利用骨架迁移和重排反应快速高效合成目标分子是有机合成化学研究热点之一，其挑战性在于如何有效控制反应中化学键断裂和重组的化学、区域和立体选择性。Beta-环丁内酯在Lewis酸催化下可发生 dyotropic重排反应生成gama-环戊内酯。该反应受底物类型和反应条件影响较大，产物难以控制，因而合成应用价值有限。本课题将系统研究顺式beta-环丁内酯dyotropic重排反应，建立新Lewis酸催化体系，拓展底物普适性，总结反应规律，实现化学、区域和立体选择性可调可控，使其发展成为构建手性gama-环戊内酯的通用方法之一。在此基础上，将对两类具有重要生物活性的天然产物苍耳烷型倍半萜和百部生物碱展开全合成研究。以dyotropic重排反应为关键步骤,简洁高效的构建其特有的5-7双环或5-7-5三环核心骨架，并结合多样性合成策略，完成一系列该家族天然产物的合成，为进一步开展生物功能研究奠定基础。
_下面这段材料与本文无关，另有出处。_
(* ===== verification/GcAlloc.v ===== *)
(** * New objects

    A new object has the current white and is put in one of the chains: the
    collector may be in any phase.  Then interned strings, in every phase. *)

From Stdlib Require Import Sorted.
From stdpp Require Import gmap sets.
From S2P Require Import Prelude Number Object Table StringTable Heap Tm Gc Func GcSweep HeapString GcLogic GcInv GcMark GcTraverse GcPropagate GcLinks GcAtomic GcPhase GcLists GcSwept GcFree GcSweepLoop GcStep GcFinalize.

(** ** The mark phase is one where nothing is dead *)

Record marking_state (g : GState) : Prop := {
  ms_tri : tricolour (pending g) g;
  ms_queued : queued None g;
  ms_fresh p o : heap g !! p = Some o -> Z.testbit (marked o) (deadbit g) = false;
  ms_main : nonwhite g (mainthread g);
  ms_registry : nonwhites g (val_refs (l_registry g))
}.

Lemma mark_base L g : mark_phase g -> typed g (L, GAFQ_TTHREAD) -> base L g.
Proof.
  intros [W Ln I Fr Rt Nm Nr Tm Ns] T.
  assert (forall r, typed g r -> safe_ref g r) as K.
  { intros r (o & E & To). split; [by exists o|]. exists o. split; [done|]. unfold dead. by rewrite (Fr _ _ E). }
  split; [done|done|apply I| | |exact (q_excl _ _ (i_queued _ _ _ I))|done].
  - intros p o E _. eapply Forall_impl; [apply (i_refs _ _ _ I p o E)|exact K].
  - split; [|done]. constructor; [by apply K|]. eapply Forall_impl; [exact Rt|exact K].
Qed.

Lemma base_mark L g : base L g -> marking_state g -> mark_phase g.
Proof.
  intros [W Ln Sh C [R T] X Ns] [Tr Q Fr Nm Nr]. split; try done.
  - split; [|done|done|done]. intros p o E. eapply Forall_impl; [apply (C p o E)|by intros r []].
    unfold dead. by rewrite (Fr _ _ E).
  - apply Forall_cons in R as [_ R]. eapply Forall_impl; [exact R|by intros r []].
Qed.

Lemma mark_state g : mark_phase g -> marking_state g.
Proof. intros [W Ln I Fr Rt Nm Nr Tm Ns]. by split; try apply I. Qed.

(** the phases, with what they have in common apart *)
Inductive phase_part (g : GState) : Prop :=
  | pp_idle : gcstate g = GCSpause \/ gcstate g = GCSfinalize -> tracked [] [] [] [] g -> phase_part g
  | pp_mark : gcstate g = GCSpropagate -> marking_state g -> phase_part g
  | pp_sweep : gcstate g = GCSsweepstring \/ gcstate g = GCSsweep ->
      0 <= sweepstrgc g /\ (gcstate g = GCSsweepstring -> sweepstrgc g < zlen (strt g)) ->
      (forall q, sweepgc g = Some q -> q ∈ rootgc g) ->
      tracked (strings_left g) (root_left g) (root_left g) [] g -> phase_part g.

Lemma phase_split L g : phase L g <-> base L g /\ phase_part g.
Proof.
  split.
  - intros [G [B Tr]|G M T|G [B P1 P2 Tr]|G [B P1 P2 Tr]|G [B Tr]]; (split; [try done; by apply mark_base|]).
    + apply pp_idle; auto.
    + apply pp_mark; [done|by apply mark_state].
    + apply pp_sweep; auto.
    + apply pp_sweep; auto.
    + apply pp_idle; auto.
  - intros [B [[G|G] Tr|G M|[G|G] P1 P2 Tr]].
    + by apply ph_pause.
    + by apply ph_finalize.
    + apply ph_propagate; [done|by eapply base_mark|]. destruct (b_rooted _ _ B) as [R _]. by apply Forall_inv in R as [R _].
    + by apply ph_sweepstring.
    + by apply ph_sweep.
Qed.

(** ** Adding an object *)

Definition added (p : pointer) (o : GCObject) (g g' : GState) : Prop :=
  heap g !! p = None /\ heap g' = <[p := o]> (heap g).

Lemma added_old p o g g' q x : added p o g g' -> heap g !! q = Some x -> heap g' !! q = Some x.
Proof. intros [N H] E. rewrite H. rewrite lookup_insert_ne; [done|congruence]. Qed.

Lemma added_cases p o g g' q x : added p o g g' -> heap g' !! q = Some x -> q = p /\ x = o \/ q <> p /\ heap g !! q = Some x.
Proof.
  intros [N H]. rewrite H. destruct (decide (p = q)) as [->|Hne].
  - rewrite lookup_insert_eq. intros [= <-]. auto.
  - rewrite lookup_insert_ne by done. auto.
Qed.

Lemma added_slot p o g g' th lv m t : added p o g g' -> heap g !! th = Some (mkObj m (BThread t)) ->
  slot_of g' th lv = slot_of g th lv.
Proof. intros A E. unfold slot_of. by rewrite E, (added_old _ _ _ _ _ _ A E). Qed.

Lemma added_refs p o g g' b : added p o g g' -> body_ok g b -> body_refs g' b = body_refs g b.
Proof.
  intros A K. destruct b as [| | | | | |[th lv pr nx|]|]; try done. simpl in *. destruct K as (m & t & E & _).
  by rewrite (added_slot _ _ _ _ _ _ _ _ A E).
Qed.

Lemma added_ok p o g g' b : added p o g g' -> body_ok g b -> body_ok g' b.
Proof.
  intros A K. destruct b as [| | | | | |[th lv pr nx|]|]; try done. simpl in *. destruct K as (m & t & E & H).
  exists m, t. split; [by eapply added_old|done].
Qed.

Lemma added_typed p o g g' r : added p o g g' -> typed g r -> typed g' r.
Proof. intros A (x & E & T). exists x. split; [by eapply added_old|done]. Qed.

Lemma added_nonwhite p o g g' q : added p o g g' -> nonwhite g q -> nonwhite g' q.
Proof. intros A (x & E & W). exists x. split; [by eapply added_old|done]. Qed.

Lemma added_safe p o g g' r : added p o g g' -> currentwhite g' = currentwhite g -> safe_ref g r -> safe_ref g' r.
Proof.
  intros A C [T (x & E & D)]. split; [by eapply added_typed|]. exists x. split; [by eapply added_old|].
  by rewrite (dead_same g).
Qed.

(** the mark of a new object *)
Lemma white_marks g : white_ok g -> iswhite (gafqC_white g) = true /\ isblack (gafqC_white g) = false /\
  Z.testbit (gafqC_white g) (deadbit g) = false /\ Z.testbit (gafqC_white g) FIXEDBIT = false.
Proof. unfold white_ok, gafqC_white, deadbit. intros [-> | ->]; by vm_compute. Qed.

Record adds (g g' : GState) (p : pointer) (b : Body) : Prop := {
  ad_heap : added p (mkObj (gafqC_white g) b) g g';
  ad_ok : body_ok g b;
  ad_refs : Forall (safe_ref g) (body_refs g b);
  ad_fields : (currentwhite g', gcstate g', l_registry g', mainthread g', mt g', tmudata g') =
              (currentwhite g, gcstate g, l_registry g, mainthread g, mt g, tmudata g);
  ad_strt : strt g' <> []
}.

Section Adds.
Context (L : pointer) (g g' : GState) (p : pointer) (b : Body).
Hypothesis A : adds g g' p b.

Lemma adds_core : core L g -> core L g'.
Proof.
  intros [W Sh C [R T] X Ns]. destruct A as [Ad Ok Rf F Ns']. injection F as Ec _ Er Em Emt Et.
  destruct (white_marks g W) as (Mw & Mb & Md & Mf).
  assert (shape g') as Sh'.
  { intros q x E. destruct (added_cases _ _ _ _ _ _ Ad E) as [[-> ->]|[_ E']]; eapply added_ok; eauto. }
  split; [by unfold white_ok in *; rewrite Ec|done| | | |done].
  - intros q x E D. destruct (added_cases _ _ _ _ _ _ Ad E) as [[-> ->]|[_ E']].
    + simpl. rewrite (added_refs _ _ _ _ _ Ad Ok). eapply Forall_impl; [exact Rf|]. intros r. by apply (added_safe p _ g g' r Ad).
    + rewrite (added_refs _ _ _ _ _ Ad) by (by eapply Sh). rewrite (dead_same g) in D by done.
      eapply Forall_impl; [by eapply C|]. intros r. by apply (added_safe p _ g g' r Ad).
  - split.
    + unfold root_refs. rewrite Er, Em, Emt. eapply Forall_impl; [exact R|]. intros r. by apply (added_safe p _ g g' r Ad).
    + rewrite Et. eapply Forall_impl; [exact T|]. intros q. by eapply added_nonwhite.
  - intros q x E H. destruct (added_cases _ _ _ _ _ _ Ad E) as [[-> ->]|[_ E']]; [done|by eapply X].
Qed.

Lemma adds_base : linked g' -> base L g -> base L g'.
Proof. rewrite !base_core. intros Ln [C _]. split; [by apply adds_core|done]. Qed.

Lemma adds_tracked S R T O : white_ok g -> tracked S R T O g -> tracked S R T O g'.
Proof.
  intros W Tr q x E. destruct A as [Ad _ _ F _]. injection F as Ec _ _ _ _ Et. rewrite Et. unfold current, deadbit. rewrite Ec.
  destruct (added_cases _ _ _ _ _ _ Ad E) as [[-> ->]|[_ E']]; [|by apply Tr]. right; left.
  destruct (white_marks g W) as (Mw & _ & Md & _). by split.
Qed.

Lemma adds_mark : white_ok g -> shape g -> gray g' = gray g -> grayagain g' = grayagain g -> weak g' = weak g ->
  marking_state g -> marking_state g'.
Proof.
  intros W Sh HG HA HW [Tr [N M Wk X Th] Fr Nm Nr]. destruct A as [Ad Ok Rf F _]. injection F as Ec _ Er Em _ Et.
  destruct (white_marks g W) as (Mw & Mb & Md & _).
  assert (forall q o, heap g !! q = Some o -> scan_refs g' o = scan_refs g o) as Hs.
  { intros q o E. unfold scan_refs. pose proof (added_refs _ _ _ _ (body o) Ad (Sh q o E)) as K. destruct (body o); done. }
  split.
  - intros q x E Wq. destruct (added_cases _ _ _ _ _ _ Ad E) as [[-> ->]|[_ E']]; [simpl in Wq; congruence|].
    rewrite HG. destruct (Tr q x E' Wq) as [?|[Hp|[H1 H2]]]; [by left|right; left|right; right].
    + destruct Hp as [Hp|(o & Eo & Ho)]; [left; by rewrite Et, HA, HW|right; exists o; split; [by eapply added_old|done]].
    + split; [|by rewrite HW]. rewrite (Hs q) by done. eapply Forall_impl; [exact H1|]. intros r. by eapply added_nonwhite.
  - split.
    + unfold lists in *. by rewrite HG, HA, HW.
    + intros q Hq. unfold lists in *. rewrite HG, HA, HW in Hq. destruct (M q Hq) as (o & E & H). exists o. split; [by eapply added_old|done].
    + intros q Hq. rewrite HW in Hq. destruct (Wk q Hq) as (m & t & E). exists m, t. by eapply added_old.
    + intros q x E H. destruct (added_cases _ _ _ _ _ _ Ad E) as [[-> ->]|[_ E']]; [done|by eapply X].
    + intros q m t E Wq Hq. rewrite HG, HA. destruct (added_cases _ _ _ _ _ _ Ad E) as [[-> [= -> _]]|[_ E']]; [congruence|by eapply Th].
  - intros q x E. unfold deadbit. rewrite Ec. destruct (added_cases _ _ _ _ _ _ Ad E) as [[-> ->]|[_ E']]; [exact Md|by eapply Fr].
  - rewrite Em. by eapply added_nonwhite.
  - rewrite Er. eapply Forall_impl; [exact Nr|]. intros r. by eapply added_nonwhite.
Qed.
本项目围绕“可控性Beta-环丁内酯Dyotropic重排反应研究及其在天然产物多样性合成中的应用”这一主题，开展了一系列系统深入的研究工作，取得了丰硕的研究成果，主要内容概括如下：.1) Dyotropic 重排反应方法学研究。本项目对3,4-顺式-环丁内酯dyotropic 重排反应进行了系统研究，使其发展成为构建多取代手性环戊内酯的有效方法之一(Angew. Chem. Int. Ed. 2012, 51, 6984-6988). 。此外，还对其它不同类型的dyotropic 重排反应进行了研究，首次实现了α-亚甲基-β-环丁内酯类底物的dyotropic重排反应和β-环丁内酰胺dyotropic重排反应，可用于高效构建多取代五元环内脂或内酰胺类化合物。部分研究成果尚未发表，相关文章正在撰写当中。 .2) 苍耳烷型倍半萜类天然产物的集群式合成。本项目以dyotropic重排反应为关键步骤，实现了一系列苍耳烷型倍半萜天然产物（如xanthatin和8-epi-xanthatin）的集群式合成。2014年，本课题组以单体xanthatin为前体，通过仿生合成策略实现了多个结构更为复杂的苍耳烷二聚体（如mogolides A-D）的首次全合成（Angew. Chem. Int. Ed, 2014, 53, 14494–14498）。2016年，以另一个单体8-epi-xanthatin为前体，完成了该家族其它一系列单体或二聚体的全合成（如xanthipungolide和pungiolide A-E）。至此，苍耳烷型倍半萜家族中所有代表性的天然产物全合成均以完成。部分研究成果相关论文正在撰写当中。.3) 百部生物碱的集群式合成。我们以的dyotropic重排反应为关键步骤，顺利实现了该家族最具代表性的分子stemoamide的不对称全合成。整条合成路线共9步，是目前关于该分子不对成合成中路线最短、总产率最高的合成路线。在此基础上，我们还完成了该家族其他结构更为复杂的天然产物（如saxorumamide和stemonin）的全合成，相关论文正在撰写当中。.另外，在本项目基金的支持下，我们还完成了其它一些天然产物全合成和方法学研究，相关研究论文也标自然科学基金支持。